THE TASK:
Of the material below, the lines to be retyped are those from the line containing "Definition WithFailurePolicy (p" through the line containing "Record clock := MkClock", inclusive; reproduce them exactly.

** Opening DATA block **

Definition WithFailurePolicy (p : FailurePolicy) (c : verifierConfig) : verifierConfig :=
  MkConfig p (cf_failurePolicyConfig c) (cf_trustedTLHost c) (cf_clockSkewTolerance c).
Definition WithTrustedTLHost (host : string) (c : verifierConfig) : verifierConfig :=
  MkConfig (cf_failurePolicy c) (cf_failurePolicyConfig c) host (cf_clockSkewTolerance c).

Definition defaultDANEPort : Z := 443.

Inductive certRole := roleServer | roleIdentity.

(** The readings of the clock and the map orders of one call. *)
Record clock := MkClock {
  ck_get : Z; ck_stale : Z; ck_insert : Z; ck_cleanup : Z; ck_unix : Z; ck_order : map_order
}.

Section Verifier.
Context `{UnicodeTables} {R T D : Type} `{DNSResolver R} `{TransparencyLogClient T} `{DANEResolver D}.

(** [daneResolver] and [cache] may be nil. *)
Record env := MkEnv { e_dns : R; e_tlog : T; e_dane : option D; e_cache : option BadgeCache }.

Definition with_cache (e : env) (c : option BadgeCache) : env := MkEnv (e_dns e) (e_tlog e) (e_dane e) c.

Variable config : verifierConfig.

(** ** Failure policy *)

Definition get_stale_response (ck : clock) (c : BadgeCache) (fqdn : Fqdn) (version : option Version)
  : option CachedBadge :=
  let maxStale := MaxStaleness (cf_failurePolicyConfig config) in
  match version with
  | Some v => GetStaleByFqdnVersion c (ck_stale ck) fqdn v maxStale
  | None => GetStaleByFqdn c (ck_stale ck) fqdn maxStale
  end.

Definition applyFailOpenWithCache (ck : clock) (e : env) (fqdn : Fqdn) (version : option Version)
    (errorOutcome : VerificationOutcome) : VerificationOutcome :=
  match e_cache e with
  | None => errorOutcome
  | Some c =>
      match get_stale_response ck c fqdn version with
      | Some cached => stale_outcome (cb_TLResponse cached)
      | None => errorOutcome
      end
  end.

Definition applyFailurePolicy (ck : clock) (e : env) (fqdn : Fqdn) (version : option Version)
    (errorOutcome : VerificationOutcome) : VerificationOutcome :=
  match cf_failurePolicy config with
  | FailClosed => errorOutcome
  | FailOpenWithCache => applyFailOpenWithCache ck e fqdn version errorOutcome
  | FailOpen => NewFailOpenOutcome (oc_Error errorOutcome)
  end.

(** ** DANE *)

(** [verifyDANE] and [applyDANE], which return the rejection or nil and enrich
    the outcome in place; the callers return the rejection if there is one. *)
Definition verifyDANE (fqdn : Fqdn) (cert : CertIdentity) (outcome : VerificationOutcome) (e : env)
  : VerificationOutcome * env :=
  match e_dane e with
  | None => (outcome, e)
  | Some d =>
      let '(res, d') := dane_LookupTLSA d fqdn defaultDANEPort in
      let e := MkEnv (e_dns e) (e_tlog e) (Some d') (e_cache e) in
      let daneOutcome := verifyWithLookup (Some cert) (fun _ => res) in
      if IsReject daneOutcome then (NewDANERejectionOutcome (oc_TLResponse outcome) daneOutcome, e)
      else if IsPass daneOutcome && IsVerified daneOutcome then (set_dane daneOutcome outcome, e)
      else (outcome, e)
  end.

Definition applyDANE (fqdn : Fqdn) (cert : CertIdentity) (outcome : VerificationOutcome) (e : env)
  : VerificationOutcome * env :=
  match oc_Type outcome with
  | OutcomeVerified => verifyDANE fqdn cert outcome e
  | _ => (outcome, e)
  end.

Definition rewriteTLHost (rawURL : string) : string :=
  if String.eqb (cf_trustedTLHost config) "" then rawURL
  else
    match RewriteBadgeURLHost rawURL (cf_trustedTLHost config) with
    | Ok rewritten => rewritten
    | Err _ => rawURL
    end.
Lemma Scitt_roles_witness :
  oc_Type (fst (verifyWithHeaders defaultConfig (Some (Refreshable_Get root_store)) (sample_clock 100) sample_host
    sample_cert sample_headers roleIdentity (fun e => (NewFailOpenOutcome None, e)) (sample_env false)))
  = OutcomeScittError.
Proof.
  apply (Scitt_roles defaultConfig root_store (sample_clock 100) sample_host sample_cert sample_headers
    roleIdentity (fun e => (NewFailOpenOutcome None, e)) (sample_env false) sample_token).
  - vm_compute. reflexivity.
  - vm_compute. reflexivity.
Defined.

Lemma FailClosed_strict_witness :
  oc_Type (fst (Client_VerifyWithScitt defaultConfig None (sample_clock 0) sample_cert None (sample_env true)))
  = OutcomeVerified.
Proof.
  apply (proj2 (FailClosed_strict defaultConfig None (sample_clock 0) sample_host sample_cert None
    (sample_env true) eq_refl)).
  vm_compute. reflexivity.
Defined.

** Closing DATA block **
** Opening DATA block **

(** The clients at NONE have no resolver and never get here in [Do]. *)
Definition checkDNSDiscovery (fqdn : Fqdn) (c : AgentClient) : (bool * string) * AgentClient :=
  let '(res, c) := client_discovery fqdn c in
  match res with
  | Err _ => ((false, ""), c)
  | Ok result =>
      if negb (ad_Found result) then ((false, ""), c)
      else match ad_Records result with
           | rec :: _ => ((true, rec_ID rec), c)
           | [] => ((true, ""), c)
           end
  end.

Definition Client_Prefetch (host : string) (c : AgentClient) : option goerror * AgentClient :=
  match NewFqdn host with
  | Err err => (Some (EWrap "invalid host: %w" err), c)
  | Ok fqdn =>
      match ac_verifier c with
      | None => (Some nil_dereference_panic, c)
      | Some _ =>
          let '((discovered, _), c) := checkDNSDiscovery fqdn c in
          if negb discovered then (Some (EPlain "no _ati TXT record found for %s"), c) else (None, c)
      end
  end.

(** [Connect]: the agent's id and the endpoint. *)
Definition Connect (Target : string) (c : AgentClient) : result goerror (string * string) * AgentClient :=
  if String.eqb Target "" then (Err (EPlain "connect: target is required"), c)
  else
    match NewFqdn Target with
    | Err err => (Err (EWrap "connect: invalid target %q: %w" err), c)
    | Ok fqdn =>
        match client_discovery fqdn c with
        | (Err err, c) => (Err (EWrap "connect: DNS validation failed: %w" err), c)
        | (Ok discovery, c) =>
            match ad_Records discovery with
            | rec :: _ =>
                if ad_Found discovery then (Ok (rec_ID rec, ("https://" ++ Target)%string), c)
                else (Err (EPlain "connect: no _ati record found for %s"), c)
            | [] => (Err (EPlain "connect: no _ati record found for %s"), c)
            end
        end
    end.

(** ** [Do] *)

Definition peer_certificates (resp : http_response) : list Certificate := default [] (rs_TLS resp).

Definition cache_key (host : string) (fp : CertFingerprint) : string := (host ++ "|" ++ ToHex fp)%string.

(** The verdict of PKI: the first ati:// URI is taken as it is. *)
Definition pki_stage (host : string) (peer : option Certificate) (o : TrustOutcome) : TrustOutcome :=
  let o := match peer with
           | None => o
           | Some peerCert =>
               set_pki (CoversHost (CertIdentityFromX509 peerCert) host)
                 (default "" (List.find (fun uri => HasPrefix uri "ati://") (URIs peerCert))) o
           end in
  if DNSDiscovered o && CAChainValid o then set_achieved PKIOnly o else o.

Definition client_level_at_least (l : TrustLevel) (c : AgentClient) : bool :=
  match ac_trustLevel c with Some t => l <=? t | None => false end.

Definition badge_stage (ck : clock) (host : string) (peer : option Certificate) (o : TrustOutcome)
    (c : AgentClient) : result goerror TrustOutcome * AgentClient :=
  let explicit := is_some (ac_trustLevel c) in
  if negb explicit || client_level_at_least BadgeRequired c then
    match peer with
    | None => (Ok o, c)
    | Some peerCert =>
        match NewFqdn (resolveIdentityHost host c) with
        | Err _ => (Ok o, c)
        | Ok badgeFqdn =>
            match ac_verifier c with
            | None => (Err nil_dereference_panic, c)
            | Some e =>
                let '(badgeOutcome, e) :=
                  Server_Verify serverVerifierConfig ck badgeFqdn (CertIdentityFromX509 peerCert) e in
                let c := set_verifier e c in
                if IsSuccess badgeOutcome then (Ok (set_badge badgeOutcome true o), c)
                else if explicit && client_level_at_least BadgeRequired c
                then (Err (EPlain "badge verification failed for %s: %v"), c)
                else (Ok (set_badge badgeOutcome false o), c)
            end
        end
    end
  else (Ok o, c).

** Closing DATA block **

EXERCISE RESPONSE:
Definition WithFailurePolicy (p : FailurePolicy) (c : verifierConfig) : verifierConfig :=
  MkConfig p (cf_failurePolicyConfig c) (cf_trustedTLHost c) (cf_clockSkewTolerance c).
Definition WithTrustedTLHost (host : string) (c : verifierConfig) : verifierConfig :=
  MkConfig (cf_failurePolicy c) (cf_failurePolicyConfig c) host (cf_clockSkewTolerance c).

Definition defaultDANEPort : Z := 443.

Inductive certRole := roleServer | roleIdentity.

(** The readings of the clock and the map orders of one call. *)
Record clock := MkClock {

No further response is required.